Avancemos até o meio-campo. São apenas dois jogadores, contra o quadrado do WM. Mas esses dois são atletas modernos, que correm muito mais. Eles defendem e atacam. Assim a defesa não tem quatro integrantes - tem seis! Com tantos defensores o 4-2-4 abre mão da superioridade numérica no meio.
O meio-campo também arma as jogadas para a linha de frente, com quatro integrantes. Dois deles são centroavantes, o que levava à loucura o solitário beque central do WM. Os outros são pontas. Os atacantes, também com excelente preparo físico, quando perdem a bola têm a função de atrapalhar a saída de jogo adversária, para dar tempo aos meio-campistas de se recomporem, que também têm a missão de avançar, formando às vezes um ataque com seis jogadores!

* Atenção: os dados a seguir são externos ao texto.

(** * Log: a process-wide logger (log.hpp / log.cpp)

    A shallow embedding of the logger's static state, of its write
    pipeline ([writeLog], [outputToTarget]), of the read-back path
    ([getLogFromFile]) and of the one-time initialisation ([Init],
    [Instance]); a model of threads that make these calls under
    [m_LogMutex]; then the properties of the specification.

    Conventions of the embedding.
    - [char] and [wchar_t] are integers; a (wide) string is the list of
      its code units without the terminating NUL.
    - The static members of [Log] are the fields of the record [Log];
      console, file system, locale and heap form the record [World].
    - Functions with effects live in the monad [M]: state passing over
      [Sys] with an outcome that is either a value or a raised
      exception, the state reached so far being kept in both cases.
    - The local arrays that receive a converted text ([wTimeBuffer],
      [Format]) have the number of elements that the source declares.
      A write past the end of an array is undefined in C++; what a
      build makes of it is a matter of its frame layout, of which the
      model takes one number from the platform: the wide characters
      past the end of an array that a call can write without changing
      anything it uses ([slack]; 0 is the reading of the standard). A
      write beyond them ends the call as [array_overrun], after which
      nothing is said about it. The capacity that is passed to
      [snprintf], [swprintf] and [vswprintf] is applied as the C
      standard describes it.
    - Opening a file for appending fails on the paths of [no_append];
      the stream is then not open, and what is inserted into it is
      dropped.
    - The sequential functions leave [m_LogMutex] out: a call takes it
      on entry and its guard releases it on every way out. The mutex
      is part of the thread model, whose writer executes the very
      statements of [writeLog] ([writeLog_as_statements]). *)

From Stdlib Require Import ZArith Ascii String Decimal.
From stdpp Require Import base option list gmap.

Local Open Scope Z_scope.

(** ** Text *)

Abbreviation char := Z (only parsing).
Abbreviation wchar_t := Z (only parsing).
Abbreviation cstring := (list Z) (only parsing).
Abbreviation wstring := (list Z) (only parsing).

(** A literal: the code units of an ASCII string. *)
Definition L (s : string) : list Z :=
  (λ c, Z.of_N (N_of_ascii c)) <$> list_ascii_of_string s.

Definition NL : Z := 10.

(** [std::wstring(n, c)] *)
Definition wstring_fill (n : nat) (c : wchar_t) : wstring := replicate n c.

Definition isspace (c : Z) : bool :=
  bool_decide (c = 32 ∨ 9 ≤ c ≤ 13).

Definition isdigit (c : Z) : bool := bool_decide (48 ≤ c ≤ 57).

(** ** Decimal output of integers *)

Fixpoint digits (d : Decimal.uint) : list Z :=
  match d with
  | Nil => []
  | D0 d => 48 :: digits d
  | D1 d => 49 :: digits d
  | D2 d => 50 :: digits d
  | D3 d => 51 :: digits d
  | D4 d => 52 :: digits d
  | D5 d => 53 :: digits d
  | D6 d => 54 :: digits d
  | D7 d => 55 :: digits d
  | D8 d => 56 :: digits d
  | D9 d => 57 :: digits d
  end.

(** Decimal digits of the magnitude of [z]. *)
Definition dec_abs (z : Z) : list Z := digits (N.to_uint (Z.abs_N z)).

(** The value an [int] argument has when it is read by [%d]. *)
Definition to_int32 (z : Z) : Z := (z + 2 ^ 31) mod 2 ^ 32 - 2 ^ 31.

(** The value an [unsigned] argument has when it is read by [%u]. *)
Definition to_uint32 (z : Z) : Z := z mod 2 ^ 32.

(** ** A model of the printf family

    The fragment of the C format language that the logger relies on:
    ordinary characters, [%%], and directives made of the flags [-]
    (left-justify, [lj]) and [0] (pad with zeros, [zp]), a decimal
    minimum field width, an optional [l] and one of the conversions
    [d], [u], [s].  Anything else, and a directive without
    a matching argument, has no defined result ([None]). *)

Inductive conv := conv_d | conv_u | conv_s.

Inductive piece :=
  | Lit (c : Z)
  | Dir (lj zp : bool) (width : nat) (cv : conv).

Inductive pstate :=
  | Plain
  | Flags (lj zp : bool)
  | Width (lj zp : bool) (w : nat)
  | Length (lj zp : bool) (w : nat).

Definition conv_of (c : Z) : option conv :=
  if bool_decide (c = 100) then Some conv_d
  else if bool_decide (c = 117) then Some conv_u
  else if bool_decide (c = 115) then Some conv_s
  else None.

Fixpoint parse_format (st : pstate) (fmt : list Z) : option (list piece) :=
  match fmt with
  | [] => match st with Plain => Some [] | _ => None end
  | c :: fmt' =>
    let finish lj zp w :=
      cv ← conv_of c; ps ← parse_format Plain fmt'; Some (Dir lj zp w cv :: ps) in
    match st with
    | Plain =>
      if bool_decide (c = 37) then parse_format (Flags false false) fmt'
      else ps ← parse_format Plain fmt'; Some (Lit c :: ps)
    | Flags lj zp =>
      if bool_decide (c = 37) then
        if negb lj && negb zp then ps ← parse_format Plain fmt'; Some (Lit 37 :: ps)
        else None
      else if bool_decide (c = 45) then parse_format (Flags true zp) fmt'
      else if bool_decide (c = 48) then parse_format (Flags lj true) fmt'
      else if isdigit c then parse_format (Width lj zp (Z.to_nat (c - 48))) fmt'
      else if bool_decide (c = 108) then parse_format (Length lj zp 0) fmt'
      else finish lj zp 0%nat
    | Width lj zp w =>
      if isdigit c then parse_format (Width lj zp (10 * w + Z.to_nat (c - 48))) fmt'
      else if bool_decide (c = 108) then parse_format (Length lj zp w) fmt'
      else finish lj zp w
    | Length lj zp w => finish lj zp w
    end
  end.

Inductive arg :=
  | AInt (z : Z)
  | AStr (s : list Z).

(** Padding of a converted value to the minimum field width. *)
Definition pad (lj zp : bool) (width : nat) (sign body : list Z) : list Z :=
  let n := (width - length (sign ++ body))%nat in
  if lj then sign ++ body ++ replicate n 32
  else if zp then sign ++ replicate n 48 ++ body
  else replicate n 32 ++ sign ++ body.

Definition convert (lj zp : bool) (width : nat) (cv : conv) (a : arg)
  : option (list Z) :=
  match cv, a with
  | conv_d, AInt z =>
    let v := to_int32 z in
    Some (pad lj zp width (if bool_decide (v < 0) then [45] else []) (dec_abs v))
  | conv_u, AInt z => Some (pad lj zp width [] (dec_abs (to_uint32 z)))
  | conv_s, AStr s => Some (pad lj false width [] s)
  | _, _ => None
  end.

Fixpoint render (ps : list piece) (args : list arg) : option (list Z) :=
  match ps with
  | [] => Some []
  | Lit c :: ps' => out ← render ps' args; Some (c :: out)
  | Dir lj zp w cv :: ps' =>
    match args with
    | [] => None
    | a :: args' =>
      s ← convert lj zp w cv a; out ← render ps' args'; Some (s ++ out)
    end
  end.

(** The complete expansion of a format. *)
Definition format_text (fmt : list Z) (args : list arg) : option (list Z) :=
  ps ← parse_format Plain fmt; render ps args.

(** [snprintf(buf, n, fmt, ...)], [swprintf(buf, n, fmt, ...)] and
    [vswprintf(buf, n, fmt, args)]: at most [n] code units are stored,
    the terminating NUL included, so the text found in [buf] is the
    expansion cut to [n - 1]. *)
Definition snprintf (n : nat) (fmt : cstring) (args : list arg) : option cstring :=
  take (n - 1) <$> format_text fmt args.

Definition swprintf (n : nat) (fmt : wstring) (args : list arg) : option wstring :=
  take (n - 1) <$> format_text fmt args.

Definition vswprintf (n : nat) (fmt : wstring) (args : list arg) : option wstring :=
  take (n - 1) <$> format_text fmt args.

(** ** Data model (log.hpp) *)

Inductive LOGLEVEL :=
  | LOG_LEVEL_NONE
  | LOG_LEVEL_ERROR
  | LOG_LEVEL_WARNING
  | LOG_LEVEL_DEBUG
  | LOG_LEVEL_INFO.

(** The enumerator values, which the comparison in [writeLog] uses. *)
Definition LOGLEVEL_val (l : LOGLEVEL) : Z :=
  match l with
  | LOG_LEVEL_NONE => 0
  | LOG_LEVEL_ERROR => 1
  | LOG_LEVEL_WARNING => 2
  | LOG_LEVEL_DEBUG => 3
  | LOG_LEVEL_INFO => 4
  end.

Inductive LOGTARGET :=
  | LOG_TARGET_NONE
  | LOG_TARGET_CONSOLE
  | LOG_TARGET_FILE
  | LOG_TARGET_CONSOLE_AND_FILE.

Definition LOGTARGET_val (t : LOGTARGET) : Z :=
  match t with
  | LOG_TARGET_NONE => 0
  | LOG_TARGET_CONSOLE => 1
  | LOG_TARGET_FILE => 2
  | LOG_TARGET_CONSOLE_AND_FILE => 3
  end.

(** [a & b], as a condition *)
Definition target_and (a b : LOGTARGET) : bool :=
  bool_decide (Z.land (LOGTARGET_val a) (LOGTARGET_val b) ≠ 0).

(** The display names, keyed by enumerator value; [LOG_LEVEL_NONE] has
    no entry. *)
Definition LOGLEVEL_WSTRING : gmap Z (list Z) :=
  list_to_map
    [ (LOGLEVEL_val LOG_LEVEL_ERROR, L "ERROR");
      (LOGLEVEL_val LOG_LEVEL_WARNING, L "WARNING");
      (LOGLEVEL_val LOG_LEVEL_DEBUG, L "DEBUG");
      (LOGLEVEL_val LOG_LEVEL_INFO, L "INFO") ].

(** [struct tm], the fields that [getCurrentLocalTime] prints *)
Record tm := mk_tm {
  tm_year : Z; tm_mon : Z; tm_mday : Z;
  tm_hour : Z; tm_min : Z; tm_sec : Z }.

(** What a call reads from the platform: the ANSI code page behind
    [MultiByteToWideChar], the local time, the ids returned by
    [getpid] and [gettid], the size of a pointer ([sizeof _Format] for
    a [const char*]), and for a local array of [n] wide characters the
    number of wide characters past its end that the frame of the call
    lets it write without harm. *)
Record Env := mk_Env {
  MultiByteToWideChar : cstring → wstring;
  localtime : tm;
  getpid : Z;
  gettid : Z;
  sizeof_pointer : nat;
  slack : nat → nat }.

(** The wide characters that can be written from the start of a local
    array declared with [n] elements. *)
Definition array_room (env : Env) (n : nat) : nat := (n + slack env n)%nat.

(** The static members of [class Log]; [m_Log] is the address held by
    the shared pointer, [m_ResourceFlag] tells whether the once-flag
    has been consumed. *)
Record Log := mk_Log {
  m_Log : option nat;
  m_wstrLogBuffer : wstring;
  m_wstrLogFile : wstring;
  m_LogLevel : LOGLEVEL;
  m_LogTarget : LOGTARGET;
  m_ResourceFlag : bool }.

(** What the logger does to its surroundings, in order. [InitRun] marks
    one execution of the body of [Init] with its arguments. *)
Inductive event :=
  | ConsoleWrite (text : wstring)
  | FileAppend (path text : wstring)
  | InitRun (lvl : LOGLEVEL) (tgt : LOGTARGET) (path : wstring).

(** Standard output, the files by path, the number of file streams
    that are open, the C locale, the next free heap address, the
    events so far, and the paths that cannot be opened for appending
    (a directory that does not exist, a file that may not be written).
    Every other path can be opened for appending, the file being
    created when absent; a file can be opened for reading when it
    exists. *)
Record World := mk_World {
  console : wstring;
  files : gmap (list Z) (list Z);
  open_files : nat;
  locale : cstring;
  heap_next : nat;
  trace : list event;
  no_append : gset (list Z) }.

Record Sys := mk_Sys { statics : Log; world : World }.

E até a defesa precisa se recompor também. Observe a ilustração. O meio-campo. Com tão poucos integrantes pode haver dificuldade na armação das jogadas. Além disso, há visivelmente um espaço entre eles e a linha lateral, que os locutores da época chamavam de "zona morta". Ora, por esse espaço um defensor moderno, capaz de correr o campo todo, pode se infiltrar e ajudar na criação ofensiva. E foi o que Nílton Santos e Djalma Santos fizeram, criando o lateral atacante. Sempre que o lateral de seu time, ou Roberto Carlos na seleção, fizerem um gol ou cruzamento, você está assistindo ao princípio do 4-2-4 em ação.
Assim o Brasil lançou uma tática com uma defesa sólida, com marcação por zona, um meio-campo que realmente atacava, criava e defendia e atacantes móveis que se infiltravam por entre os espaços deixados pelo obsoleto WM. O sistema aproveitava ao máximo a tendência natural dos brasileiros para o ataque, bem como sua capacidade de improvisação. Tradicionalmente em nosso futebol até os zagueiros têm um certo grau de habilidade, o que aumentava a eficiência do 4-2-4 e seu lateral atacante.
O ataque era entretanto o ponto fraco do 4-2-4. Os brasileiros usavam uma dupla de atacantes de área, assim como os húngaros, mas insistiram nos pontas. Com laterais e apoiadores disponíveis para fazerem as jogadas pelos lados do campo os ponteiros tornavam-se supérfluos. Eram jogadores especializados demais, como aqueles do WM. E isso já podia ser observado na seleção, pois Zagallo, extrema-esquerda e futuro técnico campeão, já tinha a tendência de voltar para ajudar o meio-campo a marcar (daí seu apelido, "Formiguinha"). No Fluminense Telê Santana fazia o mesmo pela direita. Mas eliminar os extremas era impensável no time do Brasil, porque nesse setor jogava um dos maiores monstros sagrados do esporte: Garrincha.
Mas encontrar um Garrincha não era uma tarefa fácil. Depois da acachapante vitória do Brasil em 1958 o mundo inteiro copiou esse sistema de jogo, sem os mesmos resultados. Já em 1962 o Brasil jogou em 4-3-3, recuando definitivamente Zagallo para o meio-campo. No resto do planeta futebolístico, sem Garrinchas, os pontas se extinguiram.
O desenvolvimento natural do 4-2-4 era o 4-4-2. São táticas tão parecidas que a seleção brasileira que venceu a Copa das Confederações em 2005 pode ser escalada em qualquer um dos sistemas (com dois no meio-campo, Emerson e Zé Roberto, e quatro no ataque, Robinho, Adriano, Kaká e Ronaldinho, ou quatro no meio-campo, Emerson, Zé Roberto, Kaká e Ronaldinho, e dois no ataque, Robinho e Adriano). Apenas no Brasil levou-se mais tempo para aceitar a morte dos pontas devido ao extraordinário talento de Garrincha.